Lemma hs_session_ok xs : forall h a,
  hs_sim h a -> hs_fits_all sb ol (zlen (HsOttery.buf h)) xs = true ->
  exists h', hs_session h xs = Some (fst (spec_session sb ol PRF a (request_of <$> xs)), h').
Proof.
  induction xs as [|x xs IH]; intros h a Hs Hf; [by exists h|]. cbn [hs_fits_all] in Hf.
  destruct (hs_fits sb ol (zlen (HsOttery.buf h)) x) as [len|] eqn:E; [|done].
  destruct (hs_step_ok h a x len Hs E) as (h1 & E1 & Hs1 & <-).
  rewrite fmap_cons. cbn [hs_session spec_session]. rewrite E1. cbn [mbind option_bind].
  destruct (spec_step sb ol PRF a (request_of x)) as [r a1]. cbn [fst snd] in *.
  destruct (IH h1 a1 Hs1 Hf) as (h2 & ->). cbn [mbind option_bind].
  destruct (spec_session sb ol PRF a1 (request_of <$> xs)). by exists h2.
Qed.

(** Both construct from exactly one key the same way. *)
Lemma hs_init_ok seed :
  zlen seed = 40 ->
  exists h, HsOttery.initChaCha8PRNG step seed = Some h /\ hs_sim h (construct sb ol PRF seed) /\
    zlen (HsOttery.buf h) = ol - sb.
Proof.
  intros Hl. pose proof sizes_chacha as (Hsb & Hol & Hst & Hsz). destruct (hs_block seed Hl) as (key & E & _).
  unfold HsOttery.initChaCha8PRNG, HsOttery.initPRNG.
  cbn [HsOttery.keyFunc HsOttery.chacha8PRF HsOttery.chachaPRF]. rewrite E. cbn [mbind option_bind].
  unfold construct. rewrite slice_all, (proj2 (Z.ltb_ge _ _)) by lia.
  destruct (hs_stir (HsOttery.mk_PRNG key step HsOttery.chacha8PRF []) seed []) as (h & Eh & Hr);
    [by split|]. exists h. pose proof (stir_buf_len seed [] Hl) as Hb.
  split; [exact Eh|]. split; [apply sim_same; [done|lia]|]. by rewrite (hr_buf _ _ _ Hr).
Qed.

---

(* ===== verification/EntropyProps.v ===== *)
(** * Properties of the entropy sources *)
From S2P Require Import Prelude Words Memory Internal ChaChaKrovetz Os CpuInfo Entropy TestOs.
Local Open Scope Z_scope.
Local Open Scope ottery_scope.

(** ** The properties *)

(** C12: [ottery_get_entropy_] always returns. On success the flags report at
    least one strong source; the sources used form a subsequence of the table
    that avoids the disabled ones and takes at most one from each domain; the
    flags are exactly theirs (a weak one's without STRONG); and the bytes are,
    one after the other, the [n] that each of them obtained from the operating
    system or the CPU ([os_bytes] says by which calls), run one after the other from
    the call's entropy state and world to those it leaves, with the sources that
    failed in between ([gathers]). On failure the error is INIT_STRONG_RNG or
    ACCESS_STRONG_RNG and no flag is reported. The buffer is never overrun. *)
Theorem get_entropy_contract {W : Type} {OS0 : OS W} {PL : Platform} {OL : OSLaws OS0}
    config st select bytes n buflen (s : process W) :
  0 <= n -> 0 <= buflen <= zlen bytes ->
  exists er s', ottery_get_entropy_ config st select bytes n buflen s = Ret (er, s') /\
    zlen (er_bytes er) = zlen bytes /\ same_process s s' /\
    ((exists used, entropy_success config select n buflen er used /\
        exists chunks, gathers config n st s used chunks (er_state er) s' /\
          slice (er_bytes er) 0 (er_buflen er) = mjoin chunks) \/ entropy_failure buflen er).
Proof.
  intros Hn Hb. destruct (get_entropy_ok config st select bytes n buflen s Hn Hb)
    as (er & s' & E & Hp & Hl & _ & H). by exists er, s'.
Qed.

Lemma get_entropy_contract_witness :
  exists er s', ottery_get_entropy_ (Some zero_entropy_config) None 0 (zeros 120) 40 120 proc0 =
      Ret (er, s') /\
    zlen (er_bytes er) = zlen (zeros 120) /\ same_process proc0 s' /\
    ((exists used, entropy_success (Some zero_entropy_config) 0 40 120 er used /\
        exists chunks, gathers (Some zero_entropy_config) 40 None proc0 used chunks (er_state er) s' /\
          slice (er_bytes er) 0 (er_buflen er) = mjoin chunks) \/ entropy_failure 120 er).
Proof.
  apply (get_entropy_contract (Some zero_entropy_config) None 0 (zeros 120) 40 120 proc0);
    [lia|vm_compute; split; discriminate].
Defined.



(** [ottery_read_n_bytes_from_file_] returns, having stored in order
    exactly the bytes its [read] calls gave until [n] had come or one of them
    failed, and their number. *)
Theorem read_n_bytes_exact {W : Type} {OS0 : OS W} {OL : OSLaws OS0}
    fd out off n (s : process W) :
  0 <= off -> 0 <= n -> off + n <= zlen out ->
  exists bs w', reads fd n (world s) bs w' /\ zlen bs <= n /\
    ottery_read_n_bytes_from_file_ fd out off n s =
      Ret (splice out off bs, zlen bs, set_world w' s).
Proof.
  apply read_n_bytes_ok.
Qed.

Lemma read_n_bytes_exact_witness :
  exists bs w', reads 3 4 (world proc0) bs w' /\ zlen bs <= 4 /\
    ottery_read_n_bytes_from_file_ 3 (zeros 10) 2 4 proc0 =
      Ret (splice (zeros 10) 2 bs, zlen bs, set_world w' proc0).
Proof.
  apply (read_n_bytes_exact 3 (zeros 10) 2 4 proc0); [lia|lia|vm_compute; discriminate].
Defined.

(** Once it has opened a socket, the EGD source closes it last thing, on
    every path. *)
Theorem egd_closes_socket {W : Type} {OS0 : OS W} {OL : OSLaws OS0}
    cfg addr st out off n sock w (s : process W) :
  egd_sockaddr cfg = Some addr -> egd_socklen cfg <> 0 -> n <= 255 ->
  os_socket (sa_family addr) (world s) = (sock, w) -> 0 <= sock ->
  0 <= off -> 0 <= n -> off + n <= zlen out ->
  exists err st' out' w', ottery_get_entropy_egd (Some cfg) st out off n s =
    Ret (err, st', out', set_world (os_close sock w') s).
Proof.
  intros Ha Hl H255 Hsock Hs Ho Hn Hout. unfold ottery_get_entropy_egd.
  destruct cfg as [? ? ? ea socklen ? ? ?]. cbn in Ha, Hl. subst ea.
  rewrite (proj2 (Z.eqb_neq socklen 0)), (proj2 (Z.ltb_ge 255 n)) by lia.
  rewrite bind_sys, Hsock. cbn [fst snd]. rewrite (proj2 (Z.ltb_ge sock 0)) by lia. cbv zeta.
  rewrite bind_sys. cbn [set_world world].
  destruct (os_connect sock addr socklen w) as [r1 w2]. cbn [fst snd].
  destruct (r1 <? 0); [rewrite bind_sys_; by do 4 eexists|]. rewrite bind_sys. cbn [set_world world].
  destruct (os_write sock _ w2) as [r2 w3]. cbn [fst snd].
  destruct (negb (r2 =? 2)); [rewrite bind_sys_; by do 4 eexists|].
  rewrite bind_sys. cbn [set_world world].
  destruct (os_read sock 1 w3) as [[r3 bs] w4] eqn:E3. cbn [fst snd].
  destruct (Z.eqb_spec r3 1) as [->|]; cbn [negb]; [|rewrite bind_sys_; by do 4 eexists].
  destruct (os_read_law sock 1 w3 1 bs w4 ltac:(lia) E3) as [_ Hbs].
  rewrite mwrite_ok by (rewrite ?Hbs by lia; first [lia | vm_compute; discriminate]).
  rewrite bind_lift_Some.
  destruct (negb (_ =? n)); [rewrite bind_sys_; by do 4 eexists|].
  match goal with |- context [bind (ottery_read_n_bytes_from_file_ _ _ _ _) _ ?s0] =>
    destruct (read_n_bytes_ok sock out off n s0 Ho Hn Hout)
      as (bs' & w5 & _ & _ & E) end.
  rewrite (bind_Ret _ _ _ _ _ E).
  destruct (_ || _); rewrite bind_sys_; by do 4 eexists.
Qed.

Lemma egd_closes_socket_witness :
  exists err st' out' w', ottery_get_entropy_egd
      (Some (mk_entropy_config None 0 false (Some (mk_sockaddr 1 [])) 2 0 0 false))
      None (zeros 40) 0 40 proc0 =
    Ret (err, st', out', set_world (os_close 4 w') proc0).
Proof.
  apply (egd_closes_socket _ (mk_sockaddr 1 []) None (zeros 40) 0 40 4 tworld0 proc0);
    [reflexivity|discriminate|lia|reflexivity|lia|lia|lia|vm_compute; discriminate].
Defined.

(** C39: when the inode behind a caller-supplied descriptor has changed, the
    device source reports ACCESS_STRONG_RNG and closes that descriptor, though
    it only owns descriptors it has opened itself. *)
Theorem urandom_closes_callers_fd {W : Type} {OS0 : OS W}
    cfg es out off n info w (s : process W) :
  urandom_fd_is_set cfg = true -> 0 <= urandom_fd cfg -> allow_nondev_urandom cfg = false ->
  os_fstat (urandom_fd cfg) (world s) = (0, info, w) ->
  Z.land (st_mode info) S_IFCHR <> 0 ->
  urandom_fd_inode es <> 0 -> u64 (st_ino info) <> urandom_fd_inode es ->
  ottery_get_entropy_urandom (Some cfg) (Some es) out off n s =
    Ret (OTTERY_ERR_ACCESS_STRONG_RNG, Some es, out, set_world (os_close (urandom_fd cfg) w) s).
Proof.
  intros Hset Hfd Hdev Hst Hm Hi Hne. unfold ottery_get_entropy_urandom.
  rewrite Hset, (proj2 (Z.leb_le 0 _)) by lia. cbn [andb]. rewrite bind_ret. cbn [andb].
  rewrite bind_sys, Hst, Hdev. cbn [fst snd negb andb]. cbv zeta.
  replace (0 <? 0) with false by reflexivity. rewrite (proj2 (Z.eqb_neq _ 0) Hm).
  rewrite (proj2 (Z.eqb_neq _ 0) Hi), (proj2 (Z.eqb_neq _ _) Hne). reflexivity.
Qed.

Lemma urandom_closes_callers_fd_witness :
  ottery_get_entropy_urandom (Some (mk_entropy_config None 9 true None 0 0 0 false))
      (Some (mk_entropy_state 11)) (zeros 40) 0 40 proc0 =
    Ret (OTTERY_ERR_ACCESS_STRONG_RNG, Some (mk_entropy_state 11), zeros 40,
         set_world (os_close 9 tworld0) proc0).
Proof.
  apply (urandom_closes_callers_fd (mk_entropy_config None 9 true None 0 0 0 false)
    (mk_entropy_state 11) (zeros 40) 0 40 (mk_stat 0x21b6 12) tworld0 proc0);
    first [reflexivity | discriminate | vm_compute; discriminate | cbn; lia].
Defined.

---

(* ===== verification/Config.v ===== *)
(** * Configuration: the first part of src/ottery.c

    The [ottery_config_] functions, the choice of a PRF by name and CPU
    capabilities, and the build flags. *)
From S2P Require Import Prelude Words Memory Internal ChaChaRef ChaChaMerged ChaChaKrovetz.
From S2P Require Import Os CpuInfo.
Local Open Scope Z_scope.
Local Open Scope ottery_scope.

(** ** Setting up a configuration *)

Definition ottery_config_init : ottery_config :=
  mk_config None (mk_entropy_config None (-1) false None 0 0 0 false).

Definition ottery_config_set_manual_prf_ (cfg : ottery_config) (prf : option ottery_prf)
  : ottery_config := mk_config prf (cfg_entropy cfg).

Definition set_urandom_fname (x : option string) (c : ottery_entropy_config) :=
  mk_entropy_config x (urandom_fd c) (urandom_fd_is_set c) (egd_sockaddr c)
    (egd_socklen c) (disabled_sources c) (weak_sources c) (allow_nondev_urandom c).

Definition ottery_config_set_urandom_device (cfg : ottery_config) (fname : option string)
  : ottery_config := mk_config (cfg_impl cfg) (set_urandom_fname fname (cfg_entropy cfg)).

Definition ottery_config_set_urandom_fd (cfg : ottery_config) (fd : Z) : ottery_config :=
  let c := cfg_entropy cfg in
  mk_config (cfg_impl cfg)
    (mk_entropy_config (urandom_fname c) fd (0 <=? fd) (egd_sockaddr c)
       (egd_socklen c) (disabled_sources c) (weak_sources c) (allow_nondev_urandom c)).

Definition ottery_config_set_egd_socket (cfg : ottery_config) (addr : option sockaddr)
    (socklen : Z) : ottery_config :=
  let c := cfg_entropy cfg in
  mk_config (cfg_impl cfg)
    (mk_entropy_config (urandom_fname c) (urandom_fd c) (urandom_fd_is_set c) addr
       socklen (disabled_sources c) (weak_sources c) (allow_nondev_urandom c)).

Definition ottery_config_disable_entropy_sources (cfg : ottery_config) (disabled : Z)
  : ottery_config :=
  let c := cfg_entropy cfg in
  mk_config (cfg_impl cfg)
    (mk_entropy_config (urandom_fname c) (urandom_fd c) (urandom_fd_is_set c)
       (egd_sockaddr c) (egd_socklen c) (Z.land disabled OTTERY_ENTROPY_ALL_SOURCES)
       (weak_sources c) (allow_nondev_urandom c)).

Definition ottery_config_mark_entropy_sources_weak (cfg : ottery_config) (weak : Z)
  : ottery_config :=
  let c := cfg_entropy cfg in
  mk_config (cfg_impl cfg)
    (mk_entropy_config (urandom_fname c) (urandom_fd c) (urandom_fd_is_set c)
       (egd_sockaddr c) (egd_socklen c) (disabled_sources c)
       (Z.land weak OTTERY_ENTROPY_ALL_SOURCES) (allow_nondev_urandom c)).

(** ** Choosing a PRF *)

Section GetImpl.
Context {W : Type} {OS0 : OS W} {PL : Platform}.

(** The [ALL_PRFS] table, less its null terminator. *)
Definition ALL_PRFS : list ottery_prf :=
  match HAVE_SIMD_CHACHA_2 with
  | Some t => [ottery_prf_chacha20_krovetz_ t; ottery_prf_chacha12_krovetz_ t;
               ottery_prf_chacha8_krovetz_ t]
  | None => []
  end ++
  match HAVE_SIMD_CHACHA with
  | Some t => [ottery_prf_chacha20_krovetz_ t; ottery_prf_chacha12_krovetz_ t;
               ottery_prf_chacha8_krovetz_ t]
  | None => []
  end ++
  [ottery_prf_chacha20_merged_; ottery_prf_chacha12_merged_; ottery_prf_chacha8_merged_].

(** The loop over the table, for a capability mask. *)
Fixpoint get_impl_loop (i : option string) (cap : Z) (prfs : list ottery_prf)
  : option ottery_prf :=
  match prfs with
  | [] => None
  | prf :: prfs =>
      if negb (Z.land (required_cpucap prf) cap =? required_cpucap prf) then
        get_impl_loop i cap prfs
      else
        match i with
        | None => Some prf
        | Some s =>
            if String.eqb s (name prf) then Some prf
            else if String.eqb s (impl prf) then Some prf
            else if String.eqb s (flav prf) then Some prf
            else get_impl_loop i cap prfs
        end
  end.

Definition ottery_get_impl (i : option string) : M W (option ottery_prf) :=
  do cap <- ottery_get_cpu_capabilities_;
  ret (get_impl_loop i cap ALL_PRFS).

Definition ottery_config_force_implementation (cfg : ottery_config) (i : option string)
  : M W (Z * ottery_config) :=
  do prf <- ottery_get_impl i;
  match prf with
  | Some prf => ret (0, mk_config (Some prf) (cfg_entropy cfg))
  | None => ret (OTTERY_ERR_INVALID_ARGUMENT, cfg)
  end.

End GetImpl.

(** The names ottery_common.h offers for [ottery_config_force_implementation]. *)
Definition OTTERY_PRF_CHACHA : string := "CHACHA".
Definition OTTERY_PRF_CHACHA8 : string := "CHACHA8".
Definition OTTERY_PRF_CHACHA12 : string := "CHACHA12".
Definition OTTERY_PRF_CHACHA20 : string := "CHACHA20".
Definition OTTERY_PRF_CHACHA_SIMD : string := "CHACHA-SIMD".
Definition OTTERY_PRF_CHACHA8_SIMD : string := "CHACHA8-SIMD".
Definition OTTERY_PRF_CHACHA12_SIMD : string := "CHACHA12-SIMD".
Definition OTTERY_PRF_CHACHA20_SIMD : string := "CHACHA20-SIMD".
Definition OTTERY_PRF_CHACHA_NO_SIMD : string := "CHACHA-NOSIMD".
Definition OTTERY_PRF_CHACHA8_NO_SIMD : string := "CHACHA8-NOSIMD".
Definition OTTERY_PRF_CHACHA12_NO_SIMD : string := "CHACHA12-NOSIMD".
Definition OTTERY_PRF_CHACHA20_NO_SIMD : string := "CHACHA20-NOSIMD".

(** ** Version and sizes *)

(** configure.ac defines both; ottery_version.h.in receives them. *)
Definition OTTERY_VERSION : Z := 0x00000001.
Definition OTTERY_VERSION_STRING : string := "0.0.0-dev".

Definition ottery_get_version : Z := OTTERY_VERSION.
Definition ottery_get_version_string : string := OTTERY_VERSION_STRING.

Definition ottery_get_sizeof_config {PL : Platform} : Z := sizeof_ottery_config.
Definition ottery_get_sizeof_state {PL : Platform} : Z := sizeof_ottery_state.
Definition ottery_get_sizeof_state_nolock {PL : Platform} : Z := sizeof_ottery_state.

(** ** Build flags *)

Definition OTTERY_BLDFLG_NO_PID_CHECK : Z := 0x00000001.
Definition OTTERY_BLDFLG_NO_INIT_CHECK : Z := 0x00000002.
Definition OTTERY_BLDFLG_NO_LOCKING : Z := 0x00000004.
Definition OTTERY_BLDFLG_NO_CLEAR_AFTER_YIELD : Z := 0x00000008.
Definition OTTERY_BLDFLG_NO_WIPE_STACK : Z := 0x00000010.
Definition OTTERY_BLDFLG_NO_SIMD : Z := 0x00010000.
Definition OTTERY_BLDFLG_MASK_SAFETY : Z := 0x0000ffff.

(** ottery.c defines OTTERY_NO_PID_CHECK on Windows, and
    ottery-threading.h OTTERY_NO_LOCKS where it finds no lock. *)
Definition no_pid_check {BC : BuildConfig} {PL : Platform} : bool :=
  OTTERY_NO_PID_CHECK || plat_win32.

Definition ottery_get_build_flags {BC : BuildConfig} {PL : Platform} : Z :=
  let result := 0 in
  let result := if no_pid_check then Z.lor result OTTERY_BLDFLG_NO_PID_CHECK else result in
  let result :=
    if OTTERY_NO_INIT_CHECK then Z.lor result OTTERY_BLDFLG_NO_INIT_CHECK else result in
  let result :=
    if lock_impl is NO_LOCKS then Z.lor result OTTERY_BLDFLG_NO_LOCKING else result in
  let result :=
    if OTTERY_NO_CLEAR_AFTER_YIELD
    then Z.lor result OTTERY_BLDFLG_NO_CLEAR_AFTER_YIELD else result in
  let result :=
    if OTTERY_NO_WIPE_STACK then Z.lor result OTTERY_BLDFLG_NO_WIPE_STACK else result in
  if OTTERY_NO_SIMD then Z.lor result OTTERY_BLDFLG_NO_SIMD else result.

● WHAT THE TASK REQUIRES: Will you return exactly the lines above from the one with "Lemma hs_session_ok xs" down to the one with "zlen seed = 40 ->", counting both as part of the range?

● WRITTEN SOLUTION:
Lemma hs_session_ok xs : forall h a,
  hs_sim h a -> hs_fits_all sb ol (zlen (HsOttery.buf h)) xs = true ->
  exists h', hs_session h xs = Some (fst (spec_session sb ol PRF a (request_of <$> xs)), h').
Proof.
  induction xs as [|x xs IH]; intros h a Hs Hf; [by exists h|]. cbn [hs_fits_all] in Hf.
  destruct (hs_fits sb ol (zlen (HsOttery.buf h)) x) as [len|] eqn:E; [|done].
  destruct (hs_step_ok h a x len Hs E) as (h1 & E1 & Hs1 & <-).
  rewrite fmap_cons. cbn [hs_session spec_session]. rewrite E1. cbn [mbind option_bind].
  destruct (spec_step sb ol PRF a (request_of x)) as [r a1]. cbn [fst snd] in *.
  destruct (IH h1 a1 Hs1 Hf) as (h2 & ->). cbn [mbind option_bind].
  destruct (spec_session sb ol PRF a1 (request_of <$> xs)). by exists h2.
Qed.

(** Both construct from exactly one key the same way. *)
Lemma hs_init_ok seed :
  zlen seed = 40 ->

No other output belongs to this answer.